Records from a data source
(** Nothing of the search string is left when the replacement cannot
    build it. *)
Lemma replaceAllL_removes pat rep x :
  pat <> [] -> no_overlap pat rep = true ->
  includesL pat (replaceAllL pat rep x) = false.
Proof.
  intros Hne Hno.
  remember (length x) as n eqn:Hn. revert x Hn.
  induction n as [n IH] using lt_wf_ind. intros x Hn.
  destruct x as [|c x].
  - rewrite replaceAllL_nil by done. simpl. rewrite orb_false_r.
    apply startsWithL_false. intros [k Hk]. destruct pat; [done | discriminate].
  - apply not_true_is_false. intros Hin.
    destruct (decide (pat `prefix_of` (c :: x))) as [Hhit | Hmiss].
    + rewrite replaceAllL_hit in Hin by done.
      apply includesL_app in Hin as [(d & Hd & Hp) | Hin].
      * by apply no_overlap_right in Hp.
      * rewrite (IH (length (drop (length pat) (c :: x)))) in Hin; [done | | done].
        rewrite length_drop. destruct pat; [done |]. simpl in *. lia.
    + rewrite replaceAllL_miss in Hin by done.
      simpl in Hin. apply orb_true_iff in Hin as [Hp | Hin].
      * apply Hmiss. apply (prefix_reflect pat rep); [done | done |].
        rewrite replaceAllL_miss by done. by apply startsWithL_true.
      * rewrite (IH (length x)) in Hin; [done | simpl in Hn; lia | done].
Qed.

(** Replacing back undoes the replacement when the text had no occurrence
    of the replacement of its own. *)
Lemma replaceAllL_undo pat rep x :
  pat <> [] -> rep <> [] -> border_free rep = true ->
  includesL rep x = false ->
  replaceAllL rep pat (replaceAllL pat rep x) = x.
Proof.
  intros Hne Hrep Hbf.
  remember (length x) as n eqn:Hn. revert x Hn.
  induction n as [n IH] using lt_wf_ind. intros x Hn Hno.
  destruct x as [|c x]; [by rewrite !replaceAllL_nil |].
  destruct (decide (pat `prefix_of` (c :: x))) as [Hhit | Hmiss].
  - rewrite (replaceAllL_hit pat rep (c :: x)) by done.
    rewrite (replaceAllL_hit rep pat) by (done || by eexists).
    rewrite drop_app_length.
    rewrite (IH (length (drop (length pat) (c :: x)))); [| | done |].
    + destruct Hhit as [k Hk]. rewrite Hk.
      by rewrite drop_app_length.
    + rewrite length_drop. destruct pat; [done |]. simpl in *. lia.
    + apply not_true_is_false. intros H.
      apply includesL_drop in H. congruence.
  - rewrite (replaceAllL_miss pat rep c x) by done.
    assert (Hx : includesL rep x = false).
    { apply not_true_is_false. intros H.
      apply (includesL_cons _ c) in H. congruence. }
    rewrite replaceAllL_miss; [| done |].
    + f_equal. apply (IH (length x)); [simpl in Hn; lia | done | done].
    + intros Hp. destruct rep as [|r rep']; [done |].
      pose proof (prefix_cons_inv_1 _ _ _ _ Hp) as ->.
      apply prefix_cons_inv_2 in Hp.
      apply (prefix_reflect_drop pat (c :: rep') (c :: rep') x 1 Hne) in Hp.
      * change (drop 1 (c :: rep')) with rep' in Hp.
        apply (prefix_cons c) in Hp. apply includesL_prefix in Hp. congruence.
      * intros d ? ?. by apply border_free_agree.
Qed.

Lemma replaceAllL_over pat rep q b :
  pat <> [] -> no_overlap pat q = true ->
  replaceAllL pat rep (q ++ b) = q ++ replaceAllL pat rep b.
Proof. intros Hne Hno. apply (replaceAllL_through pat rep q b 0 Hne Hno). Qed.

(** Two replacements whose search strings and replacements cannot overlap
    can be made in either order. *)
Lemma replaceAllL_comm p1 r1 p2 r2 x :
  p1 <> [] -> p2 <> [] ->
  no_overlap p1 p2 = true -> no_overlap p2 p1 = true ->
  no_overlap p2 r1 = true -> no_overlap p1 r2 = true ->
  replaceAllL p1 r1 (replaceAllL p2 r2 x) =
  replaceAllL p2 r2 (replaceAllL p1 r1 x).
Proof.
  intros Hne1 Hne2 H12 H21 H2r1 H1r2.
  remember (length x) as n eqn:Hn. revert x Hn.
  induction n as [n IH] using lt_wf_ind. intros x Hn.
  destruct x as [|c x]; [by rewrite !replaceAllL_nil |].
  assert (Hshort : forall (p k : list ascii), p <> [] -> c :: x = p ++ k ->
    (length k < n)%nat).
  { intros p k Hp Hk. apply (f_equal length) in Hk.
    rewrite length_app in Hk. destruct p; [done |]. simpl in *. lia. }
  destruct (decide (p1 `prefix_of` (c :: x))) as [[k Hk] | Hmiss1].
  - rewrite Hk.
    rewrite (replaceAllL_over p2 r2 p1 k Hne2 H21).
    rewrite (replaceAllL_hit p1 r1 (p1 ++ replaceAllL p2 r2 k))
      by (done || by eexists).
    rewrite (replaceAllL_hit p1 r1 (p1 ++ k)) by (done || by eexists).
    rewrite !drop_app_length.
    rewrite (replaceAllL_over p2 r2 r1 _ Hne2 H2r1). f_equal.
    apply (IH (length k)); [by apply (Hshort p1) | done].
  - destruct (decide (p2 `prefix_of` (c :: x))) as [[k Hk] | Hmiss2].
    + rewrite Hk.
      rewrite (replaceAllL_over p1 r1 p2 k Hne1 H12).
      rewrite (replaceAllL_hit p2 r2 (p2 ++ replaceAllL p1 r1 k))
        by (done || by eexists).
      rewrite (replaceAllL_hit p2 r2 (p2 ++ k)) by (done || by eexists).
      rewrite !drop_app_length.
      rewrite (replaceAllL_over p1 r1 r2 _ Hne1 H1r2). f_equal.
      apply (IH (length k)); [by apply (Hshort p2) | done].
    + rewrite (replaceAllL_miss p2 r2 c x) by done.
      rewrite (replaceAllL_miss p1 r1 c x) by done.
      rewrite (replaceAllL_miss p1 r1).
      * rewrite (replaceAllL_miss p2 r2).
        -- f_equal. apply (IH (length x)); [simpl in Hn; lia | done].
        -- done.
        -- intros Hp. apply Hmiss2.
           apply (prefix_reflect p1 r1); [done | done |].
           by rewrite replaceAllL_miss.
      * done.
      * intros Hp. apply Hmiss1.
        apply (prefix_reflect p2 r2); [done | done |].
        by rewrite replaceAllL_miss.
Qed.

End ReplaceAllMore.

(** ** The placeholder protection, end to end *)

Lemma replaceAll_id (s pat rep : string) :
  Str.chars pat <> [] -> Str.includes s pat = false ->
  Str.replaceAll s pat rep = s.
Proof.
  intros Hne Hno. unfold Str.replaceAll.
  rewrite replaceAllL_id by done.
  apply String.string_of_list_ascii_of_string.
Qed.

Lemma includes_replaceAll_reflect (s pat rep q : string) :
  Str.chars pat <> [] ->
  Str.no_overlap (Str.chars q) (Str.chars rep) = true ->
  Str.includes (Str.replaceAll s pat rep) q = true ->
  Str.includes s q = true.
Proof.
  unfold Str.includes, Str.replaceAll. intros Hne Hno.
  rewrite String.list_ascii_of_string_of_list_ascii.
  by apply replaceAllL_includes_reflect.
Qed.

Lemma includes_replaceAll_removes (s pat rep : string) :
  Str.chars pat <> [] ->
  Str.no_overlap (Str.chars pat) (Str.chars rep) = true ->
  Str.includes (Str.replaceAll s pat rep) pat = false.
Proof.
  unfold Str.includes, Str.replaceAll. intros Hne Hno.
  rewrite String.list_ascii_of_string_of_list_ascii.
  by apply replaceAllL_removes.
Qed.

Lemma replaceAll_undo (s pat rep : string) :
  Str.chars pat <> [] -> Str.chars rep <> [] ->
  border_free (Str.chars rep) = true ->
  Str.includes s rep = false ->
  Str.replaceAll (Str.replaceAll s pat rep) rep pat = s.
Proof.
  unfold Str.includes, Str.replaceAll. intros Hne Hrep Hbf Hno.
  rewrite String.list_ascii_of_string_of_list_ascii.
  rewrite replaceAllL_undo by done.
  apply String.string_of_list_ascii_of_string.
Qed.

Lemma replaceAll_comm (s p1 r1 p2 r2 : string) :
  Str.chars p1 <> [] -> Str.chars p2 <> [] ->
  Str.no_overlap (Str.chars p1) (Str.chars p2) = true ->
  Str.no_overlap (Str.chars p2) (Str.chars p1) = true ->
  Str.no_overlap (Str.chars p2) (Str.chars r1) = true ->
  Str.no_overlap (Str.chars p1) (Str.chars r2) = true ->
  Str.replaceAll (Str.replaceAll s p2 r2) p1 r1 =
  Str.replaceAll (Str.replaceAll s p1 r1) p2 r2.
Proof.
  unfold Str.replaceAll. intros.
  rewrite !String.list_ascii_of_string_of_list_ascii.
  by rewrite replaceAllL_comm.
Qed.

(** The protected text holds neither token. *)
Lemma protectPlaceholders_has_no_token (content : string) :
  Str.includes (protectPlaceholders content) "{{user}}" = false /\
  Str.includes (protectPlaceholders content) "{{char}}" = false.
Proof.
  unfold protectPlaceholders. split.
  - apply not_true_is_false. intros Hin.
    apply includes_replaceAll_reflect in Hin;
      [| discriminate | vm_compute; reflexivity].
    rewrite includes_replaceAll_removes in Hin;
      [done | discriminate | vm_compute; reflexivity].
  - apply includes_replaceAll_removes; [discriminate | vm_compute; reflexivity].
Qed.

(** Restoring undoes protecting, for a text without the placeholders. *)
Lemma restore_protect (content : string) :
  Str.includes content userPlaceHolder = false ->
  Str.includes content charPlaceHolder = false ->
  restorePlaceholders (protectPlaceholders content) = content.
Proof.
  intros Huser Hchar. unfold restorePlaceholders, protectPlaceholders.
  rewrite (replaceAll_comm _ userPlaceHolder "{{user}}" "{{char}}"
             charPlaceHolder);
    try discriminate; try (vm_compute; reflexivity).
  rewrite (replaceAll_undo content "{{user}}" userPlaceHolder);
    try discriminate; try (vm_compute; reflexivity); [| done].
  apply (replaceAll_undo content "{{char}}" charPlaceHolder);
    try discriminate; try (vm_compute; reflexivity); done.
Qed.

Lemma stubSubstituteParams_without_tokens (userName charName text : string) :
  Str.includes text "{{user}}" = false ->
  Str.includes text "{{char}}" = false ->
  stubSubstituteParams userName charName text = text.
Proof.
  intros Huser Hchar. unfold stubSubstituteParams.
  rewrite (replaceAll_id text "{{user}}") by (discriminate || done).
  by rewrite replaceAll_id by (discriminate || done).
Qed.

(** X1. With a host substitution that changes nothing but the tokens
    [{{user}}] and [{{char}}], lines 180 to 184 return the rendered text as
    it is, whichever tokens it holds, as long as it does not hold the text
    of a placeholder itself. *)
Theorem substituteProtected_is_identity (subst : string -> string)
  (rendered : string) :
  (forall text,
      Str.includes text "{{user}}" = false ->
      Str.includes text "{{char}}" = false -> subst text = text) ->
  Str.includes rendered userPlaceHolder = false ->
  Str.includes rendered charPlaceHolder = false ->
  substituteProtected subst rendered = rendered.
Proof.
  intros Hsubst Huser Hchar.
  change (substituteProtected subst rendered)
    with (restorePlaceholders (subst (protectPlaceholders rendered))).
  destruct (protectPlaceholders_has_no_token rendered) as [Hu Hc].
  rewrite (Hsubst _ Hu Hc). by apply restore_protect.
Qed.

• [Task to carry out]:
All lines from the start of the entries through the line where "replaceAllL_miss in Hin by done." sits should be duplicated exactly, with nothing else in the output.

• [Written solution]:
(** Nothing of the search string is left when the replacement cannot
    build it. *)
Lemma replaceAllL_removes pat rep x :
  pat <> [] -> no_overlap pat rep = true ->
  includesL pat (replaceAllL pat rep x) = false.
Proof.
  intros Hne Hno.
  remember (length x) as n eqn:Hn. revert x Hn.
  induction n as [n IH] using lt_wf_ind. intros x Hn.
  destruct x as [|c x].
  - rewrite replaceAllL_nil by done. simpl. rewrite orb_false_r.
    apply startsWithL_false. intros [k Hk]. destruct pat; [done | discriminate].
  - apply not_true_is_false. intros Hin.
    destruct (decide (pat `prefix_of` (c :: x))) as [Hhit | Hmiss].
    + rewrite replaceAllL_hit in Hin by done.
      apply includesL_app in Hin as [(d & Hd & Hp) | Hin].
      * by apply no_overlap_right in Hp.
      * rewrite (IH (length (drop (length pat) (c :: x)))) in Hin; [done | | done].
        rewrite length_drop. destruct pat; [done |]. simpl in *. lia.
    + rewrite replaceAllL_miss in Hin by done.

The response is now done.